As of 31 March 2026, England's Simpler Recycling rules are officially in effect for households. For local authorities, that means a new national standard for how waste and recycling is collected from every home in your area — and a significant shift in how you communicate with residents.

Here's what the policy covers, what it's designed to achieve, and how digital tools can help your team stay compliant without adding to the workload.

What is Simpler Recycling?

Simpler Recycling is a UK government reform introduced under the Environment Act 2021. Its goal is to end the so-called "postcode lottery" of bin collections — where recycling rules varied wildly from one council to the next — and replace it with a consistent, standardised system across England.

Under the new rules, waste collectors must now offer households four separate collection streams by default:

  • Food and garden waste (food waste collected weekly)
  • Paper and card
  • Other dry recyclables — glass, metal, and plastic, including cartons
  • Residual waste — non-recyclable rubbish sent to landfill or energy recovery

Local authorities do have some flexibility. Paper and card can be co-collected with other dry recyclables where collecting them separately isn't technically or economically practical. But the core framework is now standardised nationwide.

This household phase follows the business phase that went live in March 2025, which required all organisations with 10 or more employees to separate their waste into the same core streams. Micro-firms with fewer than 10 employees have until March 2027 to comply.

What is the policy trying to achieve?

The short answer: higher recycling rates, less contamination, and less waste going to landfill.

England's household recycling rate has barely moved in years. The most recent provisional DEFRA data puts it at 44.0% in 2023 — essentially unchanged from 2021. A major driver of that stagnation is confusion. When every council runs different rules, residents don't know what goes where, and contamination creeps in. According to WRAP, 85% of UK households put one or more non-accepted items into their recycling. Simpler Recycling tackles that head-on by giving everyone the same set of rules to follow, regardless of where they live.

UK household recycling

The government's targets are ambitious. Alongside Extended Producer Responsibility (EPR) for packaging and the Deposit Return Scheme launching in October 2027, Simpler Recycling is designed to help England reach a 65% municipal recycling rate by 2035, with projected greenhouse gas savings equivalent to £11.8 billion.

For local authorities specifically, the expected outcomes include reduced contamination rates across collection streams, higher-quality recyclable material that can be reprocessed domestically, and fewer resident queries caused by unclear or inconsistent guidance.

More than £340 million has been allocated to help councils prepare for these changes, including the rollout of weekly food waste collections — a first for many areas.

The real challenge: resident communication

The policy itself is straightforward. The harder part is making sure residents actually understand and follow the new rules — especially in areas where collections are changing significantly.

If your council is introducing food waste collections for the first time, switching from weekly to fortnightly general waste, or reorganising bin colours and streams, you'll need clear, consistent communication that reaches every household. That includes people who don't speak English as a first language, people who've just moved into the area, and people who've been recycling differently for years.
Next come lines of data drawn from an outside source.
(** ** The registry's [execute] *)

Definition emergency_read (composed : bool) (q : EmergencyControlQuery) : prog EmergencyControlAssessment :=
  if composed then answer ← do_emergency q; mret (readEmergencyControl (Some answer)) else mret (readEmergencyControl None).

(** The [try] around reading what an adapter returned: the result, or what was
    caught ([ThrownOther] when nothing was and the value is no result). *)
Definition normalized (answer : AdapterAnswer) : ExecutionAdapterResult + Thrown :=
  match answer with
  | AdapterThrew error => inr error
  | AdapterReturned v raised =>
      match readExecutionAdapterResult raised v with
      | Ok (Some r) => inl r
      | Ok None => inr ThrownOther
      | Throw error => inr error
      end
  end.

Definition attributed (memberId : string) (answer : AdapterAnswer) : ExecutionAdapterResult :=
  match normalized answer with
  | inr failure => Failed ADAPTER_ERROR None (adapterErrorDetail failure) (Some memberId)
  | inl (Completed ref _) => Completed ref (Some memberId)
  | inl (Unconfirmed ref detail _) => Unconfirmed ref detail (Some memberId)
  | inl (Failed reason ref detail _) => Failed reason ref detail (Some memberId)
  end.

Definition selected_member (r : AdapterRegistry) (action : ValidatedExecutionAction) : option string :=
  match reg_selectAdapter r action with
  | Some (JsString selected) => if bool_decide (selected ∈ reg_members r) then Some selected else None
  | _ => None
  end.

Definition registry_query (action : ValidatedExecutionAction) (memberId : string) : EmergencyControlQuery := {|
  eq_organizationId := va_organization action; eq_actorId := Some (va_subject action); eq_workflowId := None;
  eq_adapterId := Some memberId; eq_resource := Some (va_resource action) |}.

Definition no_route : ExecutionAdapterResult := Failed ADAPTER_ERROR None (Some "No execution adapter is configured for this action.") None.

Definition registry_execute (r : AdapterRegistry) (action : ValidatedExecutionAction) : prog AdapterAnswer :=
  match selected_member r action with
  | None => mret (AdapterReturned (result_object no_route) ThrownOther)
  | Some memberId =>
      assessment ← emergency_read (reg_emergencyControl r) (registry_query action memberId);
      if negb (emergencyControlPermits assessment) then
        mret (AdapterThrew (ThrownEmergency (new_EmergencyControlWithheldError assessment)))
      else answer ← do_execute memberId action;
        mret (AdapterReturned (result_object (attributed memberId answer)) ThrownOther)
  end.

(** ** The grant execution service *)

Inductive ComposedAdapter := DirectAdapter (adapterId : string) | RegistryAdapter (r : AdapterRegistry).

Definition composedAdapterId (a : ComposedAdapter) : string := match a with DirectAdapter i => i | RegistryAdapter r => reg_adapterId r end.
Definition adapterIsTrustedRegistry (a : ComposedAdapter) : bool := match a with DirectAdapter _ => false | RegistryAdapter _ => true end.
Definition adapter_execute (a : ComposedAdapter) (action : ValidatedExecutionAction) : prog AdapterAnswer :=
  match a with DirectAdapter i => do_execute i action | RegistryAdapter r => registry_execute r action end.

(** Which collaborators the deployment composed. *)
Record GrantExecutionServiceOptions := { xo_adapter : ComposedAdapter; xo_emergencyControl : bool; xo_exerciseControl : bool }.

Definition reservationDispositionFor (s : ExecutionStatus) : ExerciseReservationDisposition :=
  match s with
  | Executed _ _ => {| d_kind := settled; d_reason := "executed" |}
  | ExecutionUnconfirmed _ _ _ => {| d_kind := settled; d_reason := "execution-unconfirmed" |}
  | ExecutionFailed _ _ _ _ => {| d_kind := released; d_reason := "execution-failed" |}
  | WithheldByEmergency _ => {| d_kind := released; d_reason := "emergency-control" |}
  | WithheldByExerciseControl _ => {| d_kind := released; d_reason := "exercise-control" |}
  | WithheldByGrant => {| d_kind := released; d_reason := "grant-exercise" |}
  end.

Definition emergencyQueryFor (r : GrantExerciseRequest) (g : BoundedGrant) : EmergencyControlQuery := {|
  eq_organizationId := gx_organization r; eq_actorId := Some (g_subject g); eq_workflowId := None;
  eq_adapterId := None; eq_resource := Some (gx_resource r) |}.

Definition exerciseControlInputFor (r : GrantExerciseRequest) (g : BoundedGrant) (at_ : string) : ExerciseControlAdmissionInput := {|
  ai_grant := {| gg_id := id g; gg_subject := g_subject g; gg_issuedAt := issuedAt g; gg_expiresAt := expiresAt g;
    gg_correlation := {| ec_requestId := requestId (g_correlation g); ec_decisionId := decisionId (g_correlation g);
      ec_action := cor_action (g_correlation g); ec_resourceScope := resourceScope (g_correlation g) |};
    gg_authorityBindingDigest := authorityBindingDigest g |};
  ai_attempt := {| ga_action := gx_action r; ga_resource := gx_resource r; ga_counterparty := gx_counterparty r;
    ga_organization := gx_organization r; ga_amount := gx_amount r |};
  ai_executionId := gx_executionId r; ai_at := at_ |}.

Definition correlation_for (r : GrantExerciseRequest) : ValidatedExecutionCorrelation := {|
  vc_requestId := requestId (gx_correlation r); vc_decisionId := decisionId (gx_correlation r); vc_executionId := gx_executionId r |}.

Definition validated_action (r : GrantExerciseRequest) (g : BoundedGrant) : ValidatedExecutionAction := {|
  va_boundedGrantId := gx_boundedGrantId r; va_subject := g_subject g; va_action := gx_action r; va_resource := gx_resource r;
  va_counterparty := gx_counterparty r; va_organization := gx_organization r; va_amount := gx_amount r;
  va_parameters := gx_parameters r; va_notAfter := expiresAt g; va_correlation := correlation_for r |}.

Definition withholding (a : EmergencyControlAssessment) : EmergencyWithholding :=
  {| ew_reasonCodes := emergency_reasonCodes a; ew_matchedScopes := emergency_matchedScopes a |}.

Section Service.
Context `{JsHost} (o : GrantExecutionServiceOptions) (r : GrantExerciseRequest).

(** A read with its assessment: the assessment, the grant and the instant. *)
Record ReadAssessment := { ra_assessment : BoundedGrantExerciseAssessment; ra_grant : option BoundedGrant; ra_at : string }.

Definition read_assessment (answer : StoreAnswer) (at_ : string) : ReadAssessment :=
  match answer with
  | Some (Some g, revocation) => {| ra_assessment := assessBoundedGrantExercise g revocation r at_; ra_grant := Some g; ra_at := at_ |}
  | _ => {| ra_assessment := assessed r [GRANT_EXERCISE_NOT_FOUND]; ra_grant := None; ra_at := at_ |}
  end.

Definition readAndAssess : prog ReadAssessment :=
  answer ← do_read (gx_boundedGrantId r);
  at_ ← do_now;
  mret (read_assessment answer at_).

(** [service.assess]: the assessment alone. A throw of the store is not found. *)
Definition assess : prog BoundedGrantExerciseAssessment :=
  answer ← do_read (gx_boundedGrantId r);
  match answer with
  | None => mret (assessed r [GRANT_EXERCISE_NOT_FOUND])
  | Some _ => at_ ← do_now; mret (ra_assessment (read_assessment answer at_))
  end.

Definition outcome (ra : ReadAssessment) (s : ExecutionStatus) : ExecutionOutcome :=
  {| eo_status := s; eo_assessment := ra_assessment ra; eo_correlation := correlation_for r; eo_exercisedAt := ra_at ra |}.

Definition performedBy (resultAdapterId : option string) : Performer :=
  match resultAdapterId with
  | Some i => if negb (adapterIsTrustedRegistry (xo_adapter o)) || str_eqb i (composedAdapterId (xo_adapter o))
              then {| adapterId := composedAdapterId (xo_adapter o); routedBy := None |}
              else {| adapterId := i; routedBy := Some (composedAdapterId (xo_adapter o)) |}
  | None => {| adapterId := composedAdapterId (xo_adapter o); routedBy := None |}
  end.

Definition referenceOf (ref : option string) : option string := if isRecordableProviderRef ref then ref else None.

Definition own_failure (detail : option string) : ExecutionStatus :=
  ExecutionFailed {| adapterId := composedAdapterId (xo_adapter o); routedBy := None |} ADAPTER_ERROR None detail.

(** The status an adapter's answer produces. *)
Definition status_of (answer : AdapterAnswer) : ExecutionStatus :=
  match answer with
  | AdapterThrew error =>
      match error with
      | ThrownEmergency e =>
          if adapterIsTrustedRegistry (xo_adapter o)
          then WithheldByEmergency {| ew_reasonCodes := we_reasonCodes e; ew_matchedScopes := we_matchedScopes e |}
          else own_failure (adapterErrorDetail error)
      | _ => own_failure (adapterErrorDetail error)
      end
  | AdapterReturned _ _ =>
      match normalized answer with
      | inr unreadable => own_failure (adapterErrorDetail unreadable)
      | inl (Unconfirmed ref detail by_) => ExecutionUnconfirmed (performedBy by_) (referenceOf ref) detail
      | inl (Failed reason ref detail by_) => ExecutionFailed (performedBy by_) reason (referenceOf ref) detail
      | inl (Completed ref by_) => Executed (performedBy by_) (referenceOf ref)
      end
  end.

Definition finish (reservation : option ExerciseReservationHandle) (out : ExecutionOutcome) : prog ExecutionOutcome :=
  match reservation with
  | Some h => _ ← do_finalize h (reservationDispositionFor (eo_status out)); mret out
  | None => mret out
  end.

Definition cross (reservation : option ExerciseReservationHandle) (ra : ReadAssessment) (g : BoundedGrant) : prog ExecutionOutcome :=
  answer ← adapter_execute (xo_adapter o) (validated_action r g);
  finish reservation (outcome ra (status_of answer)).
This is where confusion becomes contamination. And contamination is expensive — it increases processing costs, reduces the value of recyclable material, and undermines the diversion rates the policy is designed to improve. As we explored in our post on proven waste disposal communication strategies, the average person faces over 50 disposal decisions a week. When the rules change, those decisions get even harder unless the guidance is immediate, specific, and easy to access.

Getting this right isn't just about compliance — it's about building effective waste programmes that actually reduce contamination at source, rather than relying on costly sorting further downstream.

How Scrapp can help local authorities stay compliant

Scrapp® builds digital tools designed to help municipalities communicate waste and recycling rules clearly — and track the data that proves it's working.

Two features are especially relevant to the Simpler Recycling rollout:

Barcode scanning and AI-powered search. Residents can scan any product barcode or search by item name and get instant, location-specific disposal guidance. No more guessing, no more outdated leaflets. This is particularly useful during a transition period, when people are adjusting to new streams and need a reliable answer at the point of disposal. It reduces confusion at the bin, which directly reduces contamination in your collection streams.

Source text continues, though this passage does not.